__ASSIGNED TASK__: Only one stretch of the data is wanted: the line containing "rewrite Henv, Huser.", the line containing "cbn [fst]. rewrite Henv.", and every line between them, copied exactly.

==== RECORDS SUPPLIED ====

Lemma entry_public (user role : string) (rows : list Supabase.Connection) :
  forall rows' : list Supabase.Connection,
    map public rows' = map public rows ->
    entry user role rows' = entry user role rows.
Proof.
  unfold entry.
  induction rows as [|c rows IH]; intros [|c' rows'] H; try discriminate H;
    [reflexivity|].
  cbn [map] in H.
  pose proof (f_equal (hd (public c)) H) as Hc.
  pose proof (f_equal (@tl _) H) as Hrows. cbn [hd tl] in Hc, Hrows.
  destruct (public_selected c c' Hc) as (Hs & Hu & Hr).
  cbn [find]. rewrite Hu, Hr.
  destruct (_ && _); [exact Hs | now apply IH].
Qed.

(** X20.  The listing does not depend on the tokens.  Two tables whose rows
    agree on everything but the access and refresh tokens get the same
    reply to every request: whatever the function answers, it carries
    nothing of a stored token. *)
Theorem reply_independent_of_tokens (w w' : Connections.World)
    (req : Http.Request) :
  Connections.env w' = Connections.env w ->
  (forall authHeader,
      Connections.getUser w' authHeader = Connections.getUser w authHeader) ->
  (forall call, Connections.faults w' call = Connections.faults w call) ->
  map public (Supabase.connections (Connections.store w'))
  = map public (Supabase.connections (Connections.store w)) ->
  fst (Connections.serve w' req) = fst (Connections.serve w req).
Proof.
  intros Henv Huser Hfaults Hrows. unfold Connections.serve.
  rewrite Henv, Huser.
  destruct (String.eqb (Http.method req) "OPTIONS"); [reflexivity|].
  destruct (falsy _); [reflexivity|].
  destruct (Connections.getUser w _) as [user|]; [|reflexivity].
  destruct (String.eqb (Http.method req) "GET").
  - destruct (Connections.faults w Connections.Select) eqn:F.
    + unfold Connections.get_connections. now rewrite Hfaults, F, Henv.
    + rewrite !get_connections_listing by (now rewrite ?Hfaults).
      cbn [fst]. rewrite Henv.
      now rewrite !(entry_public _ _ _ _ Hrows).
  - destruct (String.eqb (Http.method req) "DELETE"); [|reflexivity].
    unfold Connections.delete_connection. rewrite Hfaults, Henv.
    destruct (_ || _); [reflexivity|].
    now destruct (Connections.faults w Connections.Delete).
Qed.

Lemma entry_deleted (user role : string) (rows : list Supabase.Connection) :
  entry user role (Connections.delete_rows user role rows) = JSON.JNull.
Proof.
  unfold entry, Connections.delete_rows.
  induction rows as [|c rows IH]; [reflexivity|]. cbn [filter].
  destruct (_ && _) eqn:E; cbn [negb]; [exact IH|].
  cbn [find]. now rewrite E.
Qed.

Lemma entry_kept (user role user' role' : string)
    (rows : list Supabase.Connection) :
  user' <> user \/ role' <> role ->
  entry user' role' (Connections.delete_rows user role rows)
  = entry user' role' rows.
Proof.
  intros Hother. unfold entry, Connections.delete_rows.
  induction rows as [|c rows IH]; [reflexivity|]. cbn [filter find].
  destruct (String.eqb (Supabase.user_id c) user
            && String.eqb (Supabase.role c) role) eqn:E; cbn [negb].
  - apply andb_true_iff in E as [Eu Er].
    apply String.eqb_eq in Eu, Er.
    assert (F : String.eqb (Supabase.user_id c) user'
                && String.eqb (Supabase.role c) role' = false).
    { rewrite Eu, Er.
      destruct Hother as [N|N]; apply not_eq_sym in N;
        apply String.eqb_neq in N; rewrite N;
        [reflexivity | apply andb_false_r]. }
    rewrite F. exact IH.
  - cbn [find].
    destruct (String.eqb (Supabase.user_id c) user'
              && String.eqb (Supabase.role c) role');
      [reflexivity | exact IH].
Qed.

Lemma delete_rows_In (user role : string) (rows : list Supabase.Connection)
    (c : Supabase.Connection) :
  In c (Connections.delete_rows user role rows)
  <-> In c rows
      /\ ~ (Supabase.user_id c = user /\ Supabase.role c = role).
Proof.
  unfold Connections.delete_rows. rewrite filter_In.
  rewrite negb_true_iff, andb_false_iff, !String.eqb_neq.
  destruct (string_dec (Supabase.user_id c) user);
    destruct (string_dec (Supabase.role c) role); tauto.
Qed.

Lemma serve_get (w : Connections.World) (get : Http.Request) (user : string) :
  Http.method get = "GET" ->
  falsy (Http.header get "Authorization") = false ->
  Connections.getUser w (Http.show (Http.header get "Authorization"))
  = Some user ->
  Connections.faults w Connections.Select = false ->
  Connections.serve w get
  = (Http.json_response (Connections.env w) 200
       (listing (entry user "HUMAN" (Supabase.connections (Connections.store w)))
                (entry user "PET" (Supabase.connections (Connections.store w)))),
     w).
Proof.
  intros Hm Hauth Huser Hfault. unfold Connections.serve.
  rewrite Hm, Hauth, Huser.
  change (String.eqb "GET" "OPTIONS") with false.
  change (String.eqb "GET" "GET") with true. cbv iota.
  now apply get_connections_listing.
Qed.

Lemma serve_delete (w : Connections.World) (req : Http.Request)
    (user role : string) :
  Http.method req = "DELETE" ->
  falsy (Http.header req "Authorization") = false ->
  Connections.getUser w (Http.show (Http.header req "Authorization"))
  = Some user ->
  Http.param req "role" = Some role ->
  role = "HUMAN" \/ role = "PET" ->
  Connections.faults w Connections.Delete = false ->
  Connections.serve w req
  = (Http.json_response (Connections.env w) 200
       (JSON.JObject [("success", JSON.JBool true)]),
     Connections.with_store w
       (Supabase.with_connections
          (Connections.delete_rows user role
             (Supabase.connections (Connections.store w)))
          (Connections.store w))).
Proof.
  intros Hm Hauth Huser Hparam Hrole Hfault.
  unfold Connections.serve. rewrite Hm, Hauth, Huser.
  change (String.eqb "DELETE" "OPTIONS") with false.
  change (String.eqb "DELETE" "GET") with false.
  change (String.eqb "DELETE" "DELETE") with true. cbv iota.
  unfold Connections.delete_connection. rewrite Hparam, Hfault.
  destruct Hrole as [-> | ->]; reflexivity.
Qed.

====

__TASK RESULT__:
  rewrite Henv, Huser.
  destruct (String.eqb (Http.method req) "OPTIONS"); [reflexivity|].
  destruct (falsy _); [reflexivity|].
  destruct (Connections.getUser w _) as [user|]; [|reflexivity].
  destruct (String.eqb (Http.method req) "GET").
  - destruct (Connections.faults w Connections.Select) eqn:F.
    + unfold Connections.get_connections. now rewrite Hfaults, F, Henv.
    + rewrite !get_connections_listing by (now rewrite ?Hfaults).
      cbn [fst]. rewrite Henv.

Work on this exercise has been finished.